Some of the materials needed to write this book are unpublished, and Laura Schmidt of the Marion E. Wade Center at Wheaton College helped me locate what I could not find on my own. I am deeply indebted to her.
Anandan Bommen, Manish Luthra, and Susan Dunsmore each helped with the preparation of the manuscript, and Emily Corkhill and Marissa Koors wisely oversaw its production. Because of them, it is an absolute delight and privilege to publish with Wiley‐Blackwell. I am deeply grateful to my wife, Carolyn, who carefully proofread the manuscript.
Finally, I thank Deirdre Ilkson, who approached me about writing this book and commissioned it.
The first qualification for judging any piece of workmanship from a corkscrew to a cathedral is to know what it is—what it was intended to do and how it is meant to be used. After that has been discovered, the temperance reformer may decide that the corkscrew was made for a bad purpose, and the communist may think the same about the cathedral. But such questions come later. The first thing is to understand the object before you: as long as you think the corkscrew was meant for opening tins or the cathedral for entertaining tourists you can say nothing to the purpose about them. The first thing the reader needs to know about Paradise Lost is what Milton meant it to be.
(Lewis 1942, 1)
C. S. Lewis distinguished between two kinds of readers, what he termed “the majority” and “the minority.” Members of the majority do not put much value on reading, do not think much about and are largely unaffected by what they do read, and never read anything a second time. Members of the minority are contrary in every way. They are constantly looking for periods of leisure and silence in which to read without distraction. For them, reading a certain work is an experience so momentous that the only standard of comparison is provided by experiences of love, religion, or bereavement, and, as a result, what they read is constantly and prominently before their minds. Minority readers will not infrequently read the same book ten, twenty, or thirty times over the course of their lives (Lewis 1961a, 2–3).

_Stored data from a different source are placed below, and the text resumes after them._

(** ** Every call *)

Lemma wires_receive_loop fuel len deadline : forall got, keeps wires (receive_loop (X := X) fuel len deadline got).
Proof.
  induction fuel as [|fuel IH]; intros got; cbn [receive_loop]; unfold now; keeps_steps; done.
Qed.
#[local] Hint Resolve wires_receive_loop : keeps.
Lemma wires_receive_all len deadline : keeps wires (receive_all (X := X) len deadline).
Proof. unfold receive_all, receive_fuel. keeps_steps. Qed.
Lemma wires_deadline d : keeps wires (vw_worker_client_make_deadline (X := X) d).
Proof. unfold vw_worker_client_make_deadline, now. keeps_steps. Qed.
#[local] Hint Resolve wires_receive_all wires_deadline : keeps.
Lemma wires_payload len deadline : keeps wires (receive_payload (X := X) len deadline).
Proof. unfold receive_payload. keeps_steps. Qed.
Lemma wires_fail_start : keeps wires (fail_start (X := X)).
Proof. unfold fail_start. keeps_steps. Qed.
Lemma wires_note n : keeps wires (note_sequence (X := X) n).
Proof. unfold note_sequence. keeps_steps. Qed.
Lemma wires_started start : keeps wires (session_started (X := X) start).
Proof. unfold session_started. keeps_steps. Qed.
#[local] Hint Resolve wires_payload wires_fail_start wires_note wires_started : keeps.
Lemma wires_start_reply start deadline : keeps wires (start_reply (X := X) start deadline).
Proof. unfold start_reply, on_started, on_start_error. keeps_steps. Qed.
#[local] Hint Resolve wires_start_reply : keeps.
Lemma wires_start_wait fuel start deadline : keeps wires (start_wait (X := X) fuel start deadline).
Proof. induction fuel as [|fuel IH]; cbn [start_wait]; unfold now; keeps_steps. Qed.
#[local] Hint Resolve wires_start_wait : keeps.
Lemma wires_start_session pts model url : keeps wires (vw_worker_client_start_session (X := X) pts model url).
Proof. unfold vw_worker_client_start_session, receive_fuel. keeps_steps. Qed.
#[local] Hint Resolve wires_start_session : keeps.
Lemma wires_translate_ctrl e s t mode : keeps wires (vw_worker_client_send_translate_ctrl (X := X) e s t mode).
Proof. unfold vw_worker_client_send_translate_ctrl, translate_fields. keeps_steps. Qed.
#[local] Hint Resolve wires_translate_ctrl : keeps.
Lemma wires_position_frame pts time rate flags : keeps wires (vw_worker_client_send_position_frame (X := X) pts time rate flags).
Proof. unfold vw_worker_client_send_position_frame. keeps_steps. Qed.
#[local] Hint Resolve wires_position_frame : keeps.
Lemma wires_position pts time rate flags : keeps wires (vw_worker_client_send_position (X := X) pts time rate flags).
Proof. unfold vw_worker_client_send_position, restart_epoch. keeps_steps. Qed.
Lemma wires_audio chunk : keeps wires (vw_worker_client_send_audio (X := X) chunk).
Proof. unfold vw_worker_client_send_audio. keeps_steps. Qed.
Lemma wires_model_ctrl a m : keeps wires (vw_worker_client_send_model_ctrl (X := X) a m).
Proof. unfold vw_worker_client_send_model_ctrl. keeps_steps. Qed.
Lemma wires_bounded len : keeps wires (receive_bounded (X := X) len).
Proof. unfold receive_bounded. keeps_steps. Qed.
#[local] Hint Resolve wires_bounded : keeps.
Lemma wires_receive_step deadline : keeps wires (receive_step (X := X) deadline).
Proof. unfold receive_step, fresh_frame, fatal_frame. keeps_steps. Qed.
#[local] Hint Resolve wires_receive_step : keeps.
Lemma wires_receive_frame timeout : keeps wires (vw_worker_client_receive_frame (X := X) timeout).
Proof.
  assert (forall fuel deadline, keeps wires (receive_frame_loop (X := X) fuel deadline)) as Hloop.
  { induction fuel as [|fuel IH]; intros deadline; cbn [receive_frame_loop]; unfold now; keeps_steps. }
  unfold vw_worker_client_receive_frame, receive_fuel. keeps_steps.
Qed.
(* ===== verification/AudioPath.v ===== *)
(** * The way of the sound, from VLC's callback to the worker's buffer

    The files the audio passes through, put together: a block converted by
    [vw_audio_capture_process_block] into the queue, its chunks sent by
    [vw_worker_client_send_audio], the bytes read back by the worker's receiving
    thread in whatever pieces the transport delivers, each frame decoded and validated
    by the worker's loop, and the samples its [AUDIO_PCM] handler appends. *)

From stdpp Require Import relations.
From S2P Require Import Prelude.
From S2P Require Import ProtocolTypes.
From S2P Require Import Validate.
From S2P Require Import Codec.
From S2P Require Import State.
From S2P Require Import SpscQueue.
From S2P Require Import AudioCapture.
From S2P Require Import AudioBuffer.
From S2P Require Import WorkerQueue.
From S2P Require Import WorkerConfig.
From S2P Require Import WorkerSession.
From S2P Require Import WorkerSafety.
From S2P Require Import WorkerReader.
From S2P Require Import WorkerClient.
From S2P Require Import WorkerClientWire.
#[local] Open Scope Z_scope.

(** ** What the worker hears *)

(** The last presentation time the worker takes, ten years. *)
Definition MAX_AUDIO_PTS_US : Z := 315360000000000.

(** The samples of a frame off the queue and their time, when the loop and the
    [AUDIO_PCM] handler let it through in session [id]. *)
Definition hear (id : vw_session_id_t) (f : vw_worker_frame_t) : option (Z * list Z) :=
  match decode_frame f with
  | Some (AUDIO_PCM p) =>
      if vw_protocol_validate_payload (AUDIO_PCM p) && bool_decide (audio_session_id p = id)
         && negb ((audio_start_pts_us p <? 0) || (MAX_AUDIO_PTS_US <? audio_start_pts_us p))
      then match pcm_samples <$> audio_pcm_data p with
           | Some (x :: samples) => Some (audio_start_pts_us p, x :: samples)
           | _ => None
           end
      else None
  | _ => None
  end.

(** What a listening worker does with such a frame: append, and infer over the
    windows that are complete. *)
Section listening.
Context {X : Type} `{!WorkerEnv X} (config : vw_worker_config_t).

Definition append_heard (pts_us : Z) (samples : list Z) : M (worker X) unit :=
  on_session (fun s => s <| s_audio := snd (vw_audio_buffer_append_s16le (s_audio s) (Some samples) pts_us) |>) ;;
  count ← audio_count;
  loop (S (Z.to_nat count)) (audio_window_step config).

Lemma heard_is_appended (f : vw_worker_frame_t) (ready : bool) (pts_us : Z) (samples : list Z) (w : worker X) :
  w_authenticated w = true ->
  s_active (w_session w) = true -> s_paused (w_session w) = false -> s_source_mode (w_session w) = false ->
  hear (s_id (w_session w)) f = Some (pts_us, samples) ->
  handle_frame config f ready w = (append_heard pts_us samples ;; mret GoOn) w.
Proof.
  intros Ha Hs Hp Hm H. unfold hear in H. unfold handle_frame. rewrite bind_run. cbn [gets fst snd]. rewrite Ha.
  destruct (decode_frame f) as [[| | |p| | | | | | | | | | | |]|]; try discriminate H.
  destruct (vw_protocol_validate_payload _); [|discriminate H]. cbn [andb] in H.
  destruct (bool_decide_reflect (audio_session_id p = s_id (w_session w))) as [Hid|]; [|discriminate H]. cbn [andb] in H.
  destruct (_ || _) eqn:Hpts in H; [discriminate H|]. cbn [negb] in H.
  destruct (pcm_samples <$> _) as [[|x l]|] eqn:El; try discriminate H. injection H as <- <-.
  cbn [negb handle_message]. rewrite !(bind_run _ (fun _ => mret GoOn)).
  assert (handle_audio config p w = append_heard (audio_start_pts_us p) (x :: l) w) as ->; [|done].
  unfold handle_audio. rewrite bind_run. cbn [ask gets fst snd].
  unfold MAX_AUDIO_PTS_US in Hpts. rewrite Hs, Hp, Hm, Hid, El, bool_decide_eq_true_2, Hpts by done. done.
Qed.
End listening.
Lemma ensure_channel_spec v p :
  inv [v] p ->
  let p' := snd (ensure_channel v p) in
  inv [v] p' /\ (pr_registered (p_presenter p') = true -> 0 <= pr_channel_id (p_presenter p') -> pr_held_vout (p_presenter p') = Some v)
  /\ (settled p -> settled p').
Proof.
  intros H. unfold ensure_channel. rewrite bind_run. cbn [fst snd self gets].
  destruct (negb (pr_registered (p_presenter p)) || _ || _) eqn:Eb; cbn [when].
  2:{ cbn [skip mret M_ret snd]. apply orb_false_elim in Eb as [Eb _]. apply orb_false_elim in Eb as [_ Eb].
      apply negb_false_iff, bool_decide_eq_true in Eb. by split_and!. }
  rewrite bind_run.
  assert (exists p1, snd (when (bool_decide (pr_held_vout (p_presenter p) <> None))
       (when (0 <=? pr_channel_id (p_presenter p)) (flush_channel (pr_held_vout (p_presenter p)) (pr_channel_id (p_presenter p))) ;;
        release (pr_held_vout (p_presenter p)) ;;
        on_presenter (fun pr => pr <| pr_held_vout := None |>)) p) = p1
    /\ inv [v] p1 /\ pr_held_vout (p_presenter p1) = None) as (p1 & -> & H1 & N1).
  { eexists. split; [done|]. destruct (pr_held_vout (p_presenter p)) as [w|] eqn:E.
    - rewrite bool_decide_eq_true_2 by done. cbn [when]. rewrite !bind_run, on_presenter_run.
      destruct (give_up_held [v] w (0 <=? pr_channel_id (p_presenter p)) (fun pr => pr <| pr_held_vout := None |>) p E H)
        as [Ep H']; try done. cbn [snd]. rewrite Ep. by split.
    - rewrite bool_decide_eq_false_2 by auto. done. }
  rewrite bind_run. destruct (register_spec [] v p1 H1) as (E2 & H2 & R2). destruct (register v p1) as [ch p2].
  cbn [fst snd] in *. rewrite <- E2 in N1. destruct (Z.leb_spec 0 ch).
  - rewrite bind_run, emit_run, on_presenter_run. cbn [fst snd]. split_and!; [|done|done].
    apply (inv_store_held [v] v (fun pr => pr <| pr_held_vout := Some v |> <| pr_channel_id := ch |> <| pr_registered := true |>));
      try done; [by apply in_logged|by apply inv_hold].
  - rewrite on_presenter_run. cbn [fst snd]. split_and!; [|done|done].
    by apply (inv_no_held [v] (fun pr => pr <| pr_channel_id := -1 |> <| pr_registered := false |> <| pr_held_vout := None |>)).
Qed.

Lemma text_spec text seg p :
  inv [] p ->
  let p' := snd (text_to_render text seg p) in inv [] p' /\ p_presenter p' = p_presenter p.
Proof.
  intros H. unfold text_to_render. destruct (translated_text seg); [|done]. rewrite bind_run. cbn [fst snd self gets].
  rewrite bind_run. destruct (pr_filter_ctx (p_presenter p)); [|done]. rewrite vlc_run. split; [|done]. by apply inv_ext.
Qed.
Lemma display_spec text d p :
  inv [] p ->
  let p' := snd (vw_caption_presenter_display text d p) in inv [] p' /\ p_presenter p' = p_presenter p.
Proof.
  intros H. unfold vw_caption_presenter_display. destruct (d <=? 0); [done|]. rewrite bind_run. cbn [fst snd self gets].
  destruct (pr_filter_ctx (p_presenter p)); [|done]. cbn [negb]. rewrite bind_run.
  destruct (find_vout_spec [] p H) as [E1 H1]. destruct (vw_caption_presenter_find_vout p) as [[v|] p1]; cbn [fst snd option_list app] in *; [|done].
  rewrite !bind_run, !emit_run. cbn [fst snd]. split; [|done]. apply inv_release.
  apply inv_other; [done| |done]. by eapply (found_held v []).
Qed.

Lewis not only wrote about minority readers but was one himself, and what he wrote was read by other minority readers. For example, Sister Penelope of the Community of St. Mary the Virgin penned the following in a letter to Lewis in 1940 about his book The Problem of Pain:
I expected to enjoy myself reading it, & I have done so even beyond my hope. It made me bolt my dinner to get more time for it … & now that I have finished it, reading every word, & a good many bits twice over, I am longing to read it again. That, I think, is a peculiar quality of your writing: I am aching to re‐read both Pilgrim’s Regress & Out of the Silent Planet, tho’ I have already read the latter twice, once aloud; but this book outstrips even those …
(Lewis 2004b, 449–50)
Sister Penelope’s letter made clear that she was a minority kind of reader. For a time, however, the number of readers of Lewis’s books, whether minority or majority, was in decline. In 1957, Jocelyn Gibb, the managing director of Geoffrey Bles Ltd., which originally published many of Lewis’s less scholarly books, wrote to Lewis about the declining readership of his works: “Sales are not too happy at the moment … Your older books are falling off in sales which I suppose is bound to happen after some of them have been out for such a long time” (Lewis 2007, 869). But Gibb could not have been more wrong about what was bound to happen. In a recent article in The Wall Street Journal, George Marsden, a historian of American Christianity, writes that, since 2001, Lewis’s book Mere Christianity has sold more than 3.5 million copies in English and been translated into at least 36 languages (Marsden 2016b). Marsden adds that Mere Christianity is the book that educated Chinese Christians are most likely to have read after the Bible. And the British philosopher Anthony Kenny points out that by the end of the last century Lewis had become a cultural icon and patron saint of the evangelical wing of American Christianity (Kenny 2013).
Though I am a professional philosopher (I teach philosophy as a subject at the university level) and a lover of books, I was for much of my life a majority reader when it came to the works of C. S. Lewis. I had read a few of them in part, and even fewer in whole. And most certainly, I had not reread them. However, as Lewis wrote, “[t]he two sorts of readers are not cut off by immovable barriers. Individuals who once belonged to the many are converted and join the few” (Lewis 1961a, 6). About a decade ago, I crossed over from the majority into the minority readership of Lewis, having devoured several of his works in a short period of time. Like Sister Penelope, I enjoyed them in a way that I could not have imagined. While the books by Lewis I was reading were not written for a professional philosophical audience, what particularly intrigued me about them was that they were obviously authored by a philosophical mind. It was as a philosopher that I began to buy, read, and, yes, reread, anything and everything written by Lewis.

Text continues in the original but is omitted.